I used the red wire to trigger my relay from the chuter motor rectifier. Its a power source only while running.


----------



## tabora (Mar 1, 2017)

cwolcott said:


> Tabora, so I make sure I have the right one, it's the blue wire at the ignition coil labeled "LED" in the wiring diagram, right. Schematically it looks like it's a pinout on the ignition coil that goes to nothing on my machine.


 It is apparently only used on the HSS1332ATD for the built-in hour meter.

_*Edit 10/29/2018: Honda says that the blue wire only has 5VDC @ 3600RPM, so use the red wire coming off the Chuter rectifier instead for triggering an LED relay.*_


----------



## cwolcott (Feb 26, 2018)

Cgreencorn1 said:


> I used the red wire to trigger my relay from the chuter motor rectifier. Its a power source only while running.


I understand now. Thanks!

Sent from my SM-T800 using Tapatalk


----------



## cwolcott (Feb 26, 2018)

rslifkin said:


> There's a quick way to know if it's putting out enough current. Start the engine, run it up to full RPM and let it run for a minute. Put a volt meter on the battery and see what DC voltage you're showing. If the voltage is pretty steady , go ahead and turn the lights on and see if the voltage drops. If it does, you're pulling more power than the engine is putting out. If it stays steady, the engine is putting out enough power to run the lights.
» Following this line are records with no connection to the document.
Definition set_sockets v (r : Runtime) : Runtime :=
  mkRuntime v (wssClients r) (timers r) (nextTimer r) (exited r).
Definition set_wssClients v (r : Runtime) : Runtime :=
  mkRuntime (sockets r) v (timers r) (nextTimer r) (exited r).
Definition set_timers v (r : Runtime) : Runtime :=
  mkRuntime (sockets r) (wssClients r) v (nextTimer r) (exited r).
Definition set_nextTimer v (r : Runtime) : Runtime :=
  mkRuntime (sockets r) (wssClients r) (timers r) v (exited r).
Definition set_exited v (r : Runtime) : Runtime :=
  mkRuntime (sockets r) (wssClients r) (timers r) (nextTimer r) v.

(** ** The handler monad

    A handler reads and writes the state, appends effects, and may throw (a
    [TypeError] on a property of [undefined] or [null], as in [ws.user.uid]
    or [payload.uid]): [None]. *)
Definition M (A : Type) : Type := State → option (A * State * list Effect).

Global Instance M_ret : MRet M := λ A a st, Some (a, st, []).
Global Instance M_bind : MBind M := λ A B f m st,
  match m st with
  | None => None
  | Some (a, st1, e1) =>
      match f a st1 with
      | None => None
      | Some (b, st2, e2) => Some (b, st2, e1 ++ e2)
      end
  end.

Definition get : M State := λ st, Some (st, st, []).
Definition this : M Service := λ st, Some (svc st, st, []).
Definition update (f : Service → Service) : M unit :=
  λ st, Some (tt, mkState (f (svc st)) (rt st), []).
Definition updateRt (f : Runtime → Runtime) : M unit :=
  λ st, Some (tt, mkState (svc st) (f (rt st)), []).
Definition emit (e : Effect) : M unit := λ st, Some (tt, st, [e]).
Definition throw {A} : M A := λ _, None.
Definition skip : M unit := mret tt.

Fixpoint forEach {A} (l : list A) (body : A → M unit) : M unit :=
  match l with
  | [] => skip
  | x :: l' => body x ;; forEach l' body
  end.

(** ** Runtime primitives *)

Definition userIn (r : Runtime) (ws : WS) : option User :=
  match sockets r !! ws with Some s => user s | None => None end.

Definition openIn (r : Runtime) (ws : WS) : bool :=
  match sockets r !! ws with
  | Some s => match readyState s with OPEN => true | _ => false end
  | None => false
  end.

(** [ws.user] and [ws.readyState === ws.OPEN] *)
Definition userOf (st : State) (ws : WS) : option User := userIn (rt st) ws.
Definition isOpen (st : State) (ws : WS) : bool := openIn (rt st) ws.

(** [ws.user.<field>], which throws on [undefined]. *)
Definition theUser (ws : WS) : M User :=
  st ← get; match userOf st ws with Some u => mret u | None => throw end.

(** [ws.user = user] *)
Definition attachUser (ws : WS) (u : User) (r : Runtime) : Runtime :=
  set_sockets (alter (λ s, mkSocket (readyState s) (Some u)) ws (sockets r)) r.
Definition setUser (ws : WS) (u : User) : M unit := updateRt (attachUser ws u).

(** [ws.close()]: an open socket starts the closing handshake; its [close]
    event comes later, as an event of its own. *)
Definition closeSocket (ws : WS) (r : Runtime) : Runtime :=
  set_sockets
    (alter (λ s, mkSocket (match readyState s with OPEN => CLOSING | q => q end) (user s))
           ws (sockets r)) r.
Definition wsClose (ws : WS) : M unit :=
  updateRt (closeSocket ws) ;; emit (Close ws).

(** [setTimeout(cb, delay)] for the one callback the service schedules:
    a new handle, due [delay] milliseconds from now. *)
Definition armTimeout (due : Z) (r : Runtime) : Runtime :=
  set_nextTimer (S (nextTimer r)) (set_timers (timers r ++ [(nextTimer r, due)]) r).
Definition setTimeout (now delay : Z) : M Timer :=
  st ← get;
  updateRt (armTimeout (now + delay)) ;;
  mret (nextTimer (rt st)).

Definition cancelTimeout (t : Timer) (r : Runtime) : Runtime :=
  set_timers (filter (λ p, p.1 ≠ t) (timers r)) r.
Definition clearTimeout (t : Timer) : M unit := updateRt (cancelTimeout t).

(** [process.exit(0)] *)
Definition processExit : M unit :=
  updateRt (set_exited true) ;; emit Exit.

(** The library's side of a new connection: the socket object is created
    open and added to [wss.clients] before [connection] is emitted. *)
Definition acceptSocket (ws : WS) (r : Runtime) : Runtime :=
  set_wssClients (wssClients r ++ [ws])
    (set_sockets (<[ws := mkSocket OPEN None]> (sockets r)) r).

(** The library's side of [close]: the socket is [CLOSED] and out of
    [wss.clients] when the listeners run. *)
Definition finishSocket (ws : WS) (r : Runtime) : Runtime :=
  set_wssClients (filter (λ c, c ≠ ws) (wssClients r))
    (set_sockets (alter (λ s, mkSocket CLOSED (user s)) ws (sockets r)) r).

(** ** JS [Map] operations on association lists *)

Definition mapHas {V} (k : string) (m : list (string * V)) : bool :=
  bool_decide (k ∈ m.*1).

Fixpoint mapSet {K V} `{EqDecision K} (k : K) (v : V) (m : list (K * V)) : list (K * V) :=
  match m with
  | [] => [(k, v)]
  | (k', v') :: m' => if decide (k' = k) then (k, v) :: m' else (k', v') :: mapSet k v m'
  end.

Definition mapDelete {K V} `{EqDecision K} (k : K) (m : list (K * V)) : list (K * V) :=
  filter (λ p, p.1 ≠ k) m.

(** [String.prototype.endsWith] *)
Definition endsWith (s suffix : string) : bool :=
  let n := String.length s in
  let k := String.length suffix in
  bool_decide (k ≤ n)%nat && String.eqb (String.substring (n - k) k s) suffix.

(** Truthiness of a string value. *)
Definition truthy (s : string) : bool :=
  match s with EmptyString => false | _ => true end.

Definition isLecturerEmail (e : string) : bool :=
  endsWith e "@um.edu.my"%string || endsWith e "@gmail.com"%string.

(** ** Methods of [WebSocketService] *)

Definition send (ws : WS) (data : OutMsg) : M unit :=
  st ← get; if isOpen st ws then emit (Send ws data) else skip.

Definition broadcast (data : OutMsg) : M unit :=
  st ← get;
  forEach (wssClients (rt st)) (λ client,
    if isOpen st client then send client data else skip).

Definition broadcastSpeakerUpdate : M unit :=
  st ← get;
  let speakerInfo := speaker (svc st) ≫= userOf st in
  broadcast (SystemSpeakerUpdate speakerInfo).

Definition broadcastParticipantList : M unit :=
  st ← get;
  match hostWs (svc st) with
  | None => skip
  | Some h =>
      let participants :=
        omap (λ '(ws, _), if decide (ws = h) then None else userOf st ws)
             (clients (svc st)) in
      send h (SystemParticipantList participants)
  end.

(** [requestQueue.map(ws => ({uid: ws.user.uid, ...}))] throws when a queued
    socket has no user. *)
Definition broadcastRequestQueue : M unit :=
  st ← get;
  match hostWs (svc st) with
  | None => skip
  | Some h =>
      match mapM (userOf st) (requestQueue (svc st)) with
      | Some queue => send h (SystemRequestQueue queue)
      | None => throw
      end
  end.

Definition broadcastBannedList : M unit :=
  s ← this;
  match hostWs s with
  | None => skip
  | Some h => send h (SystemBannedList (bannedUids s).*2)
  end.

Definition findClientByUid (st : State) (u : string) : option WS :=
  fst <$> find (λ '(client, clientUid), bool_decide (clientUid = u) && isOpen st client)
               (clients (svc st)).

(** The loop of step 3 of [handleConnection]: is some registered client a
    lecturer? *)
Definition anyLecturerClient (st : State) : bool :=
  existsb (λ '(client, _),
             match userOf st client with
             | Some clientUser => isLecturerEmail (email clientUser)
             | None => false
             end)
          (clients (svc st)).

Definition handleConnection (ws : WS) (u : User) : M unit :=
  s ← this;
  if mapHas (uid u) (bannedUids s) then
    send ws (SystemError "You have been kicked from this session.") ;;
    wsClose ws
  else
    st ← get;
    match findClientByUid st (uid u) with
    | Some existingClient =>
        wsClose existingClient ;;
        update (λ s, set_clients (mapDelete existingClient (clients s)) s)
    | None => skip
    end ;;
    let isLecturer := isLecturerEmail (email u) in
    st ← get;
    if isLecturer && anyLecturerClient st then
      send ws (SystemError
                 "A lecturer is already in the session. Only one lecturer is allowed.") ;;
      wsClose ws
    else
      setUser ws u ;;
      update (λ s, set_clients (mapSet ws (uid u) (clients s)) s) ;;
      s ← this;
      send ws (SystemSessionStatus (isSessionActive s)) ;;
      send ws (SystemWelcome u (serverIP s)) ;;
      st ← get;
      let currentSpeaker := speaker s ≫= userOf st in
      send ws (SystemSpeakerUpdate currentSpeaker) ;;
      broadcastParticipantList ;;
      (if decide (hostWs s = Some ws) then broadcastRequestQueue else skip) ;;
      if isLecturer then skip else emit (Stats (AddUser u)).

Definition grantMic (ws : WS) : M unit :=
  update (set_speaker (Some ws)) ;;
  s ← this;
  (if bool_decide (ws ∈ requestQueue s) then
     update (λ s, set_requestQueue (filter (λ c, c ≠ ws) (requestQueue s)) s) ;;
     broadcastRequestQueue
   else skip) ;;
  send ws SystemSpeakGranted ;;
  u ← theUser ws;
  emit (Stats (LogEvent SPEAK_GRANTED (uid u))) ;;
  broadcastSpeakerUpdate.

Definition handleRequestToSpeak (ws : WS) : M unit :=
  s ← this;
  match hostWs s with
  | None => send ws (SystemError "Lecturer disconnected.")
  | Some _ =>
      match speaker s with
      | None => grantMic ws
      | Some sp =>
          if decide (sp = ws) then
            send ws SystemSpeakGranted ;;
            u ← theUser ws;
            emit (Stats (LogEvent SPEAK_PULSE (uid u)))
          else
            (if bool_decide (ws ∈ requestQueue s) then skip
             else
               update (λ s, set_requestQueue (requestQueue s ++ [ws]) s) ;;
               broadcastRequestQueue ;;
               send ws SystemRequestAcknowledged) ;;
            s ← this;
            match hostWs s with
            | Some h =>
                u ← theUser ws;
                send h (SystemStudentRequest (uid u) (name u) (email u))
            | None => skip
            end
      end
  end.

Definition handleCancelRequest (ws : WS) : M unit :=
  s ← this;
  if bool_decide (ws ∈ requestQueue s) then
    update (λ s, set_requestQueue (filter (λ c, c ≠ ws) (requestQueue s)) s) ;;
    broadcastRequestQueue ;;
    send ws SystemRequestCancelled
  else skip.

Definition handleAdminRemoveRequest (targetUid : string) : M unit :=
  st ← get;
  match findClientByUid st targetUid with
  | Some client =>
      update (λ s, set_requestQueue (filter (λ c, c ≠ client) (requestQueue s)) s) ;;
      broadcastRequestQueue ;;
      send client SystemRequestRemoved
  | None =>
      match mapM (userOf st) (requestQueue (svc st)) with
      | Some _ =>
          update (λ s, set_requestQueue
                         (filter (λ c, uid <$> userOf st c ≠ Some targetUid) (requestQueue s)) s)
      | None => throw
      end ;;
      broadcastRequestQueue
  end.

Definition handleReleaseFloor (now : Z) (ws : WS) : M unit :=
  s ← this;
  if decide (speaker s = Some ws) then
    u ← theUser ws;
    update (λ s, set_lastSpeakTimeMap (<[uid u := now]> (lastSpeakTimeMap s)) s) ;;
    emit (Stats (LogEvent FLOOR_RELEASED (uid u))) ;;
    update (set_speaker None) ;;
    broadcastSpeakerUpdate
  else skip.

Definition handleFinishedSpeaking (ws : WS) : M unit :=
  s ← this;
  if decide (speaker s = Some ws) then
    u ← theUser ws;
    emit (Stats (LogEvent SPEAK_FINISHED (uid u)))
  else skip.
Thanks for the suggestion. I will try this tomorrow after work and see what I find.

Sent from my SM-T800 using Tapatalk


----------



## tabora (Mar 1, 2017)

tabora said:


> I am using it to fire the relay on my big LED light, and without a relay on my small back-facing LED. I couldn't find a spec for the current available there, so I've asked Honda PE Customer Service...


 Apparently I was misinformed regarding the blue wire... Honda responded, "Voltage on the blue wire is 3.5 volts at idle to 5.0 volts at 3600 rpm's 1.5mA at idle to 2.5mA at 1400 rpm's and back to 1.5mA at 3600 rpm's". This doesn't sound entirely accurate, but I won't be able to check it for a couple of weeks until I get my blower back. 

So, the source that Cgreencorn1 mentioned in Post 17 appears to be the correct way to go:


Cgreencorn1 said:


> I used the red wire to trigger my relay from the chuter motor rectifier. Its a power source only while running.


----------



## cwolcott (Feb 26, 2018)

rslifkin said:


> There's a quick way to know if it's putting out enough current. Start the engine, run it up to full RPM and let it run for a minute. Put a volt meter on the battery and see what DC voltage you're showing. If the voltage is pretty steady , go ahead and turn the lights on and see if the voltage drops. If it does, you're pulling more power than the engine is putting out. If it stays steady, the engine is putting out enough power to run the lights.


rslifkin, I just tried this tonight.

Full throttle, lights off: 14.3vdc
Full throttle, lights on: slow decay to 12.34 vdc and stays there
Low throttle, lights on: drops to 12.31 vdc and stays there

I guess this means it cannot power the lights and charge battery?

Sent from my SM-T800 using Tapatalk


----------



## cwolcott (Feb 26, 2018)

tabora said:


> It is apparently only used on the HSS1332ATD for the built-in hour meter.
> 
> _*Edit 10/29/2018: Honda says that the blue wire only has 5VDC @ 3600RPM, so use the red wire coming off the Chuter rectifier instead for triggering an LED relay.*_


Thanks tabora. It appears the leds I am using are drawing too much current directly from the battery to power them and charge the battery. Per rslifkin suggestion, I tested battery voltage at full throttle with lights on and off. Voltage drops from 14.4 to 12.3. If this means it's not charging battery at that voltage, I need to find another 12v source. So now I'm thinking I need to build a bridge rectifier and run it off one of the stator like on my old machine. I have all the required parts and built them several times before. Any idea where I can pick up a 12vac signal to run through the rectifier?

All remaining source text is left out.